(** * Audit Forge: crawl, analyze, score, report

    A shallow embedding of the audit pipeline of the repository: the
    crawler, the analyzer suite, the scorer, the store and the orchestrator
    server/runner.ts, together with the properties of the specification
    that were checked against it.

    The repository holds two generations of the crawler, of the analyzers
    and of the scorer. The orchestrator calls [crawlSite] with an options
    object, [analyzePage] with a page result and [calculatePageScores]; only
    the later generation provides these, and it is the one embedded here. *)

From Stdlib Require Import Ascii QArith Qround.
From stdpp Require Import gmap strings list pretty sorting.

Local Open Scope Z_scope.

(** ** JavaScript numbers and strings *)

Module JS.

(** The arithmetic the scoring code performs on JavaScript numbers.
    [nround] is [Math.round]. The audit-level aggregation is stated
    over any such arithmetic; the page-level one runs on rationals, where
    every intermediate value is a small multiple of one half and hence
    exact in double precision as well. *)
Class Number (num : Type) := {
  ofZ : Z -> num;
  nadd : num -> num -> num;
  nmul : num -> num -> num;
  ndiv : num -> num -> num;
  nround : num -> Z
}.

(** [Math.round]: the nearest integer, ties towards plus infinity. *)
Definition Math_round (x : Q) : Z := Qfloor (x + (1 # 2))%Q.

#[export] Instance Q_Number : Number Q := {
  ofZ := inject_Z;
  nadd := Qplus;
  nmul := Qmult;
  ndiv := Qdiv;
  nround := Math_round
}.

Definition Qgtb (x y : Q) : bool := negb (Qle_bool x y).

(** Truthiness of a number: zero is falsy. *)
Definition truthyQ (x : Q) : bool := negb (Qeq_bool x 0).

(** Truthiness of a string: only the empty string is falsy. *)
Definition truthy (s : string) : bool :=
  match s with EmptyString => false | _ => true end.

(** Truthiness of an optional string property ([undefined] is falsy). *)
Definition truthy_opt (o : option string) : bool :=
  match o with Some s => truthy s | None => false end.

(** [String.prototype.startsWith]. *)
Definition startsWith (s p : string) : bool := String.prefix p s.

(** [String.prototype.includes]. *)
Fixpoint includes (s needle : string) : bool :=
  String.prefix needle s ||
  match s with
  | EmptyString => false
  | String _ rest => includes rest needle
  end.

(** [String.prototype.indexOf], on a string that is known to contain the
    needle ([length s] when it does not). *)
Fixpoint indexOf (s needle : string) : nat :=
  if String.prefix needle s then 0%nat
  else match s with
       | EmptyString => 0%nat
       | String _ rest => S (indexOf rest needle)
       end.

Definition is_space (c : ascii) : bool :=
  let n := nat_of_ascii c in
  (Nat.eqb n 32 || (Nat.leb 9 n && Nat.leb n 13))%bool.

Fixpoint trimStart (s : string) : string :=
  match s with
  | String c rest => if is_space c then trimStart rest else s
  | EmptyString => EmptyString
  end.

Fixpoint trimEnd (s : string) : string :=
  match s with
  | String c rest =>
      match trimEnd rest with
      | EmptyString => if is_space c then EmptyString else String c EmptyString
      | kept => String c kept
      end
  | EmptyString => EmptyString
  end.

(** [String.prototype.trim], on the ASCII white space. *)
Definition trim (s : string) : string := trimEnd (trimStart s).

PROBLEM TO WORK ON: In the listing above, find the line containing "The repository holds" and the line containing "Definition startsWith (s", then quote both, plus every line between them, exactly as written.

COMPLETED EXERCISE:
    The repository holds two generations of the crawler, of the analyzers
    and of the scorer. The orchestrator calls [crawlSite] with an options
    object, [analyzePage] with a page result and [calculatePageScores]; only
    the later generation provides these, and it is the one embedded here. *)

From Stdlib Require Import Ascii QArith Qround.
From stdpp Require Import gmap strings list pretty sorting.

Local Open Scope Z_scope.

(** ** JavaScript numbers and strings *)

Module JS.

(** The arithmetic the scoring code performs on JavaScript numbers.
    [nround] is [Math.round]. The audit-level aggregation is stated
    over any such arithmetic; the page-level one runs on rationals, where
    every intermediate value is a small multiple of one half and hence
    exact in double precision as well. *)
Class Number (num : Type) := {
  ofZ : Z -> num;
  nadd : num -> num -> num;
  nmul : num -> num -> num;
  ndiv : num -> num -> num;
  nround : num -> Z
}.

(** [Math.round]: the nearest integer, ties towards plus infinity. *)
Definition Math_round (x : Q) : Z := Qfloor (x + (1 # 2))%Q.

#[export] Instance Q_Number : Number Q := {
  ofZ := inject_Z;
  nadd := Qplus;
  nmul := Qmult;
  ndiv := Qdiv;
  nround := Math_round
}.

Definition Qgtb (x y : Q) : bool := negb (Qle_bool x y).

(** Truthiness of a number: zero is falsy. *)
Definition truthyQ (x : Q) : bool := negb (Qeq_bool x 0).

(** Truthiness of a string: only the empty string is falsy. *)
Definition truthy (s : string) : bool :=
  match s with EmptyString => false | _ => true end.

(** Truthiness of an optional string property ([undefined] is falsy). *)
Definition truthy_opt (o : option string) : bool :=
  match o with Some s => truthy s | None => false end.

(** [String.prototype.startsWith]. *)
Definition startsWith (s p : string) : bool := String.prefix p s.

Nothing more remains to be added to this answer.